OHNY is the most extensive event of its kind to take place in the city and was inspired by the overwhelming success of similar events that have taken place over the past decade in London, Toronto and other cities around the world. Through an annual citywide event and other public programs throughout the year, OHNY underscores the scope and depth of the city’s architecture and design. By providing access to a diverse array of New York’s architectural, engineering and design achievements to the public, the locations chronicle its amazing architectural, urban and historical development.
Scott Lauer, executive director of OHNY said, “This event could not be more timely; with the rebuilding of lower Manhattan, plans on the table for the 2012 Olympics, and other major building projects, public awareness and interest in architecture and design in New York has never been greater.”
Launched as part of the city’s first Architecture Week, OHNY also includes the opening of the AIA NY Chapter’s Center for Architecture, 538 LaGuardia Place, which will serve as the welcome and information center for the event.

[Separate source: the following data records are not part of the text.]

(** ** ABR decision *)

Lemma select_rung_highest (ladder : list (Q * string)) (target sel : Q) :
  StronglySorted Qle (map fst ladder) ->
  highest_rung_in (map fst ladder) sel target (select_rung ladder target sel).
Proof.
  revert sel. induction ladder as [|[b lbl] rest IH]; intros sel Hsorted.
  - left. split; [intros b []|reflexivity].
  - cbn [map fst] in Hsorted. apply StronglySorted_inv in Hsorted as [Hrest Hb].
    rewrite Forall_forall in Hb.
    cbn [select_rung]. destruct (Qle_bool b target) eqn:E.
    + apply Qle_bool_iff in E. right.
      destruct (IH b Hrest) as [[Hall ->]|(Hin & Hle & Hmax)].
      * split; [now left|]. split; [exact E|].
        intros b' [<-|Hb'] Hb't; [apply Qle_refl|].
        specialize (Hall b' Hb'). lra.
      * split; [now right|]. split; [exact Hle|].
        intros b' [<-|Hb'] Hb't; [|now apply Hmax].
        apply Hb. now apply list_elem_of_In.
    + left. split; [|reflexivity].
      assert (target < b) as Hlt.
      { apply Qnot_le_lt. intros H. apply Qle_bool_iff in H. congruence. }
      intros b' [<-|Hb']; [exact Hlt|].
      apply list_elem_of_In, Hb in Hb'. lra.
Qed.

Lemma ladder_sorted : StronglySorted Qle ladder_rates.
Proof.
  unfold ladder_rates, BITRATE_LADDER. cbn [map fst].
  repeat (constructor; [|repeat (constructor; [discriminate|]); constructor]).
  constructor.
Qed.

Lemma highest_rung_in_target (ladder : list Q) (floor t t' r : Q) :
  t == t' -> highest_rung_in ladder floor t r -> highest_rung_in ladder floor t' r.
Proof.
  intros Ht [[Hall ->]|(Hin & Hle & Hmax)]; [left|right].
  - split; [|reflexivity]. intros b Hb. rewrite <- Ht. now apply Hall.
  - split; [exact Hin|]. split; [now rewrite <- Ht|].
    intros b Hb Hbt. apply Hmax; [exact Hb|now rewrite Ht].
Qed.

Lemma highest_rung_member (target r : Q) :
  highest_rung_le target r -> In r ladder_rates /\ lowest_rung <= r.
Proof.
  intros [[_ ->]|(Hin & _ & _)].
  - split; [now left|apply Qle_refl].
  - split; [exact Hin|].
    cbn in Hin. unfold lowest_rung; cbn.
    repeat (destruct Hin as [<-|Hin]; [lra|]). destruct Hin.
Qed.

Lemma select_rung_ladder (target : Q) :
  highest_rung_le target (select_rung BITRATE_LADDER target lowest_rung).
Proof. apply select_rung_highest, ladder_sorted. Qed.

Lemma abr_decision_cases (st : State) (is_active : bool) (base_id : string) :
  let est := app_bandwidth_est st in
  let r := get_abr_decision st is_active base_id in
  if is_active then
    highest_rung_le
      (if Qlt_le_dec (buffer_of st base_id) 5 then 0.5 * est else 0.9 * est) r
  else if Qlt_le_dec (buffer_of st (active_base_id st)) PANIC_THRESHOLD
    then r = lowest_rung
    else highest_rung_le (0.5 * est) r.
Proof.
  intros est r. unfold r, get_abr_decision. fold est. destruct is_active.
  - case_ltb; destruct (Qlt_le_dec _ _); try lra;
      (eapply highest_rung_in_target; [|apply select_rung_ladder]); ring.
  - case_ltb; destruct (Qlt_le_dec _ _); try lra; [reflexivity|].
    eapply highest_rung_in_target; [|apply select_rung_ladder]. ring.
Qed.

Lemma abr_decision_on_ladder (st : State) (is_active : bool) (base_id : string) :
  In (get_abr_decision st is_active base_id) ladder_rates /\
  lowest_rung <= get_abr_decision st is_active base_id.
Proof.
  pose proof (abr_decision_cases st is_active base_id) as Hmain. cbn zeta in Hmain.
  destruct is_active.
  - eapply highest_rung_member, Hmain.
  - destruct (Qlt_le_dec _ _).
    + rewrite Hmain. split; [now left|apply Qle_refl].
    + eapply highest_rung_member, Hmain.
Qed.

Lemma abr_decision_positive (st : State) (is_active : bool) (base_id : string) :
  0 < get_abr_decision st is_active base_id.
Proof.
  destruct (abr_decision_on_ladder st is_active base_id) as [_ H].
  unfold lowest_rung in H; cbn in H. lra.
Qed.

Example abr_initial_active :
  get_abr_decision (initial_state 0 ["1"%string] ∅) true "1" = 1.0.
Proof. reflexivity. Qed.

(** ** The ABR decision in double precision *)

Section AbrDouble.
#[local] Set Warnings "-inexact-float".

(** Two positive finite doubles with increasing exponents: whatever lies
    below the smaller one lies below the larger one, NaN included. *)
Lemma leb_false_above (a b t : float) :
  match FloatOps.Prim2SF a, FloatOps.Prim2SF b with
  | SpecFloat.S754_finite false _ ea, SpecFloat.S754_finite false _ eb =>
      (ea < eb)%Z
  | _, _ => False
  end ->
  (a <=? t)%float = false -> (b <=? t)%float = false.
Proof.
  rewrite !FloatAxioms.leb_spec.
  destruct (FloatOps.Prim2SF a) as [| | |sa ma ea]; try contradiction.
  destruct sa; try contradiction.
  destruct (FloatOps.Prim2SF b) as [| | |sb mb eb]; try contradiction.
  destruct sb; try contradiction.
  intros He. unfold SpecFloat.SFleb, SpecFloat.SFcompare.
  destruct (FloatOps.Prim2SF t) as [[]|[]| |[] m e];
    try reflexivity; try discriminate.
  destruct (Z.compare_spec ea e) as [->|Hlt|Hgt];
    destruct (Z.compare_spec eb e) as [Heq|Hlt'|Hgt'];
    try lia; try discriminate; try reflexivity.
  all: destruct (Pos.compare_cont Eq ma m); try discriminate; try reflexivity.
Qed.

Lemma ladder_leb_chain (t : float) :
  ((0.5 <=? t)%float = false -> (1 <=? t)%float = false) /\
  ((1 <=? t)%float = false -> (2.5 <=? t)%float = false) /\
  ((2.5 <=? t)%float = false -> (5 <=? t)%float = false) /\
  ((5 <=? t)%float = false -> (8 <=? t)%float = false).
Proof. repeat split; apply leb_false_above; vm_compute; reflexivity. Qed.

Lemma select_rung_highest_f64 (t : float) :
  F64.highest_rung_le t (F64.select_rung F64.BITRATE_LADDER t F64.lowest_rung).
Proof.
  destruct (ladder_leb_chain t) as (H1 & H2 & H3 & H4).
  unfold F64.highest_rung_le, F64.ladder_rates, F64.BITRATE_LADDER, F64.lowest_rung.
  cbn [F64.select_rung map fst].
  destruct (0.5 <=? t)%float eqn:E1; destruct (1 <=? t)%float eqn:E2;
    destruct (2.5 <=? t)%float eqn:E3; destruct (5 <=? t)%float eqn:E4;
    destruct (8 <=? t)%float eqn:E5;
    try discriminate (H1 eq_refl); try discriminate (H2 eq_refl);
    try discriminate (H3 eq_refl); try discriminate (H4 eq_refl).
  1-5: right; split; [cbn; repeat first [now left|right]|];
    (split; [assumption|]); intros b Hb Hbt;
    repeat (destruct Hb as [<-|Hb]; [first [reflexivity|congruence]|]);
    destruct Hb.
  left. split; [|reflexivity]. intros b Hb.
  repeat (destruct Hb as [<-|Hb]; [assumption|]). destruct Hb.
Qed.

A guide and map highlighting all participating sites, designed by graphic designer and illustrator Seymour Chwast, will be available at of the sites and at the OHNY welcome center at the Center for Architecture. Complete event information will also be available on the OHNY website, www.ohny.org.
Photo Finish
The star of The Lord of the Rings, A Walk on the Moon, and 28 Days, Viggo Mortensen likes to get behind the camera, too. His new series of large-scale panoramic photographs, shot during the filming of his forthcoming Hidalgo, opens September 13 at Los Angeles’s Stephen Cohen Gallery.

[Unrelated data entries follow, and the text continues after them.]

Lemma shaped_4_2_inv (m : matrix) :
  Matrix.shaped 4 2 m ->
  exists a0 a1 b0 b1 c0 c1 d0 d1,
    m = Matrix [[a0; a1]; [b0; b1]; [c0; c1]; [d0; d1]].
Proof.
  destruct m as [rows]. intros [Hh Hw]. simpl in *.
  do 5 (destruct rows as [|? rows]; simpl in Hh; try discriminate).
  repeat match goal with
         | H : Forall _ (_ :: _) |- _ => inversion H; clear H; subst
         end.
  repeat match goal with
         | H : length ?r = 2%nat |- _ =>
             destruct r as [|? [|? [|? ?]]]; simpl in H; try discriminate; clear H
         end.
  eauto 10.
Qed.

Lemma shaped_4_4_inv (m : matrix) :
  Matrix.shaped 4 4 m ->
  exists a0 a1 a2 a3 b0 b1 b2 b3 c0 c1 c2 c3 d0 d1 d2 d3,
    m = Matrix [[a0; a1; a2; a3]; [b0; b1; b2; b3];
                [c0; c1; c2; c3]; [d0; d1; d2; d3]].
Proof.
  destruct m as [rows]. intros [Hh Hw]. simpl in *.
  do 5 (destruct rows as [|? rows]; simpl in Hh; try discriminate).
  repeat match goal with
         | H : Forall _ (_ :: _) |- _ => inversion H; clear H; subst
         end.
  repeat match goal with
         | H : length ?r = 4%nat |- _ =>
             destruct r as [|? [|? [|? [|? [|? ?]]]]]; simpl in H;
             try discriminate; clear H
         end.
  do 16 eexists. reflexivity.
Qed.

(** Zero state, zero controls: the Euler step stores the zero vectors
    again, whatever dt is. *)
Lemma update_state_vectors_zero (s : sim) :
  well_shaped s ->
  state_long s = PMat zero_state ->
  state_lat s = PMat zero_state ->
  elevator s = 0 -> aileron s = 0 -> rudder s = 0 ->
  update_state_vectors s = Ok s.
Proof.
  intros [HA HB HC HD _ _] El Et He Ha Hr.
  destruct (shaped_4_4_inv HA) as (a0 & a1 & a2 & a3 & a4 & a5 & a6 & a7 & a8 & a9
                                    & a10 & a11 & a12 & a13 & a14 & a15 & EA).
  destruct (shaped_4_4_inv HC) as (c0 & c1 & c2 & c3 & c4 & c5 & c6 & c7 & c8 & c9
                                    & c10 & c11 & c12 & c13 & c14 & c15 & EC).
  destruct (shaped_4_1_inv HB) as (b0 & b1 & b2 & b3 & EB).
  destruct (shaped_4_2_inv HD) as (d0 & d1 & d2 & d3 & d4 & d5 & d6 & d7 & ED).
  destruct s. fields. subst.
  unfold update_state_vectors. fields. cbn.
  repeat match goal with
         | |- context [0 + ?x * ?d] => replace (0 + x * d) with 0 by ring
         end.
  reflexivity.
Qed.

Lemma update_control_inputs_zero (held_keys : string -> bool) (s : sim) :
  idle held_keys ->
  elevator s = 0 -> aileron s = 0 -> rudder s = 0 ->
  update_control_inputs held_keys s = s.
Proof.
  intros Hk He Ha Hr. unfold update_control_inputs.
  rewrite He, Ha, Hr.
  rewrite !control_at_rest by (apply Hk; simpl; auto 10).
  destruct s. fields. subst. reflexivity.
Qed.
(** A password that starts with a reference to a secret that is bound
    to a value is resolved to that value, whatever follows the
    reference; [secretRef] keeps the password as it was written. *)
Lemma resolves_with_trailing_content (e : DockerInfo.env) (sep : ascii)
    (id rest : string) (fs : list (string * value)) (v : value) :
  RegExp.line_terminator sep = false ->
  identifier id = true ->
  lookup id fs = Some v ->
  isNil v = false ->
  let password := ("<% $secrets" ++ String sep (id ++ " %>" ++ rest))%string in
  exists d,
    DockerInfo.fromProtocol e (with_password password) (VObj fs) = Ok d
    /\ DockerInfo.auth d = VObj [("password", v)]
    /\ DockerInfo.secretRef d = VStr password.
Proof.
  intros Hsep Hid Hv Hnil password.
  destruct (new_from_literal e (VObj [("password", v)]) (VStr password)
              (assign [] (with_password password))) as (d & Hd & Ha & Hs).
  exists d. split; [|split; [exact Ha | exact Hs]].
  rewrite <- Hd. unfold DockerInfo.fromProtocol.
  assert (Hexec : RegExp.exec DockerInfo.SECRET_PATTERN (VStr password)
                  = VArr [VStr ("<% $secrets" ++ String sep (id ++ " %>"));
                          VStr id])
    by now apply exec_SECRET_PATTERN.
  assert (Hne : String.eqb id "" = false) by (now destruct id).
  assert (Hprop : member (VObj fs) id = Ok v).
  { unfold member, prop, own_props. cbn [isNil]. now rewrite Hv. }
  change (Lodash.get (with_password password) "auth.password" (VStr ""))
    with (VStr password).
  cbn [Lodash.isNil isNil negb]. rewrite Hexec.
  cbn [Lodash.isEmpty]. unfold member at 1. cbn [isNil bind].
  change (prop "1" (VArr [VStr ("<% $secrets" ++ String sep (id ++ " %>"));
                          VStr id]))
    with (VStr id).
  cbn [Lodash.isEmpty ToString].
  rewrite Hne. cbn [negb]. rewrite Hprop. cbn [bind].
  unfold Lodash.isNil. rewrite Hnil. reflexivity.
Qed.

“Miyelo” is a recreation of a Lakota Ghost Dance, originally performed by members of Chief Big Foot’s band over a hundred years ago near Wounded Knee Creek, South Dakota. The long exposures represent a hallucination by a veteran of the Wounded Knee Massacre, as shot in the California desert. The intent was to capture the event as a real trip; a remembrance of things passed out. Mortensen hopes to convey that regardless of the context of any specific time or place, “we communicate, at best, as outlines and silhouettes to each other; blurry vanishing tracings of what we really see, feel and mean.”
Can we get some of that?
Out of This World
Talk about one giant leap. Science wasn’t the only field invigorated by man’s first walk on the moon—the space age also had a far-reaching artistic and cultural impact. Roy Lichtenstein, Donald Judd, Andy Warhol, et al., prove the point in “Global Village: The 60’s” at the Montreal Museum of Fine Arts.

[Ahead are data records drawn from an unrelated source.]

(** X3: a hall call is accepted exactly when its floor is in the range and
    it is neither Up from the top floor nor Down from the bottom floor. *)
Theorem callElevator_accepts_iff (e : Elevator.t) (now floor : Z) (d : Direction) :
  fst (Elevator.callElevator e now floor d) = true
  ↔ Elevator.minFloor e <= floor <= Elevator.maxFloor e
    ∧ ¬ (floor = Elevator.maxFloor e ∧ d = UP)
    ∧ ¬ (floor = Elevator.minFloor e ∧ d = DOWN).
Proof.
  unfold Elevator.callElevator, Elevator._isValidFloor.
  repeat case_bool_decide; simpl; try (split; [done | intros; lia]);
    destruct d; simpl; try case_match; simpl;
    (split; [intros; try done; split_and!; try lia; intros [? ?]; done
            | intros (? & ? & ?); try done; tauto]).
Qed.

(** X4: an accepted hall call is pending afterwards under its floor and
    direction; the queue is the old one when it held that pair and else the
    old one with the new request at its end; nothing else of the car
    changes. *)
Theorem callElevator_accepted (e : Elevator.t) (now floor : Z) (d : Direction) :
  fst (Elevator.callElevator e now floor d) = true →
  (floor, d) ∈ hallKeys (snd (Elevator.callElevator e now floor d))
  ∧ (if decide ((floor, d) ∈ hallKeys e)
     then Elevator.hallRequests (snd (Elevator.callElevator e now floor d))
          = Elevator.hallRequests e
     else Elevator.hallRequests (snd (Elevator.callElevator e now floor d))
          = Elevator.hallRequests e ++ [FloorRequest.new floor d now])
  ∧ Elevator.set_hallRequests (Elevator.hallRequests e)
      (snd (Elevator.callElevator e now floor d)) = e.
Proof.
  unfold Elevator.callElevator, hallKeys.
  destruct (negb (Elevator._isValidFloor e floor)); [done |].
  destruct (_ || _); [done |].
  destruct (find _ (Elevator.hallRequests e)) as [r |] eqn:Hfind; simpl; intros _.
  - assert (Hin : (floor, d) ∈ map (fun req => (FloorRequest.floor req,
                                                FloorRequest.direction req))
                                   (Elevator.hallRequests e)).
    { destruct (decide ((floor, d) ∈ map (fun req => (FloorRequest.floor req,
                                                FloorRequest.direction req))
                                   (Elevator.hallRequests e))) as [? | Hn];
        [done |].
      apply find_hall_None in Hn. congruence. }
    rewrite decide_True by done. split_and!; [done | done | by destruct e].
  - apply find_hall_None in Hfind. rewrite decide_False by done.
    split_and!; [| done | by destruct e].
    rewrite map_app. apply elem_of_app. right. simpl. apply list_elem_of_here.
Qed.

Opening October 2, the far-out exhibition presents an overview of the imaginary forces at work during the sixties as manifested through works of art, design, photography, fashion and architecture. Its premise is that the sixties stand out in the last century as a distinct period, characterized by a fundamental change in the human condition; our catapult into space resulted in the new image of the earth as a Global Village. Traditional notions did the Time Warp. Thematic and multidisciplinary, the exhibition will be divided into four main sections: Space, Media, Disorder and Change. “Global Village: The 60’s” is comprised of 250 works, from private and public collections in Europe and the United States, as well as from the Montreal Museum of Fine Arts.
Walk of Fame
Vitra, Knoll and 13 other Los Angeles home-furnishings and design showrooms are keeping their doors open after hours for the first Santa Monica Design District Walk, sponsored by Interior Design . The October 2 event kicks of at Boffi on Fourth Street.
Well-heeled audiences will wear out a little shoe leather visiting the tony showrooms, which all belong to the newly formed Santa Monica Design District Association. A special map linking the participants will be available online on each of the participants’ websites or at the showrooms. An inaugural event will take place at the Boffi showroom during the hours of the Walk.
Pucci on Nine
Not only a byword for top-caliber contemporary furniture, Ralph Pucci International is also known for its fab New York penthouse. A second space, Gallery Nine, opened September 15 on the ninth floor of the building. The evening celebration honored Josef Astor and James Thomas and featured the debut exhibit of a still-life fashion show by Mr. Thomas.
Gallery Nine showcases art, sculpture, photography, as well as furnishings and lighting by a variety of spirited artists and designers including Christophe Delcourt, Trace Simple and Jerome Abel Seguin, all backed by a stunning view of the Empire State Building and the New York skyline.
Equally eye-catching is the photo collection entitled Displayed in the Penthouse, an exhibit of outtakes and classic photographs of Ralph Pucci mannequins taken by Josef Astor over the years; photographs of Christy Turlington, Aly Dunne, Veruschka, the mannequin collections of Andree Putman, Robert Currie, Ruben Toledo, Karl Lagerfeld round out Displayed.
Designs by Vladimir Kagan, Chris Lehrecke, Paul Mathieu, Patrick Naggar, Andree Putman, Kevin Walz, lighting by David Weeks and John Wigmore and the rug collections of Christopher Farr also continue to be shown in the Penthouse.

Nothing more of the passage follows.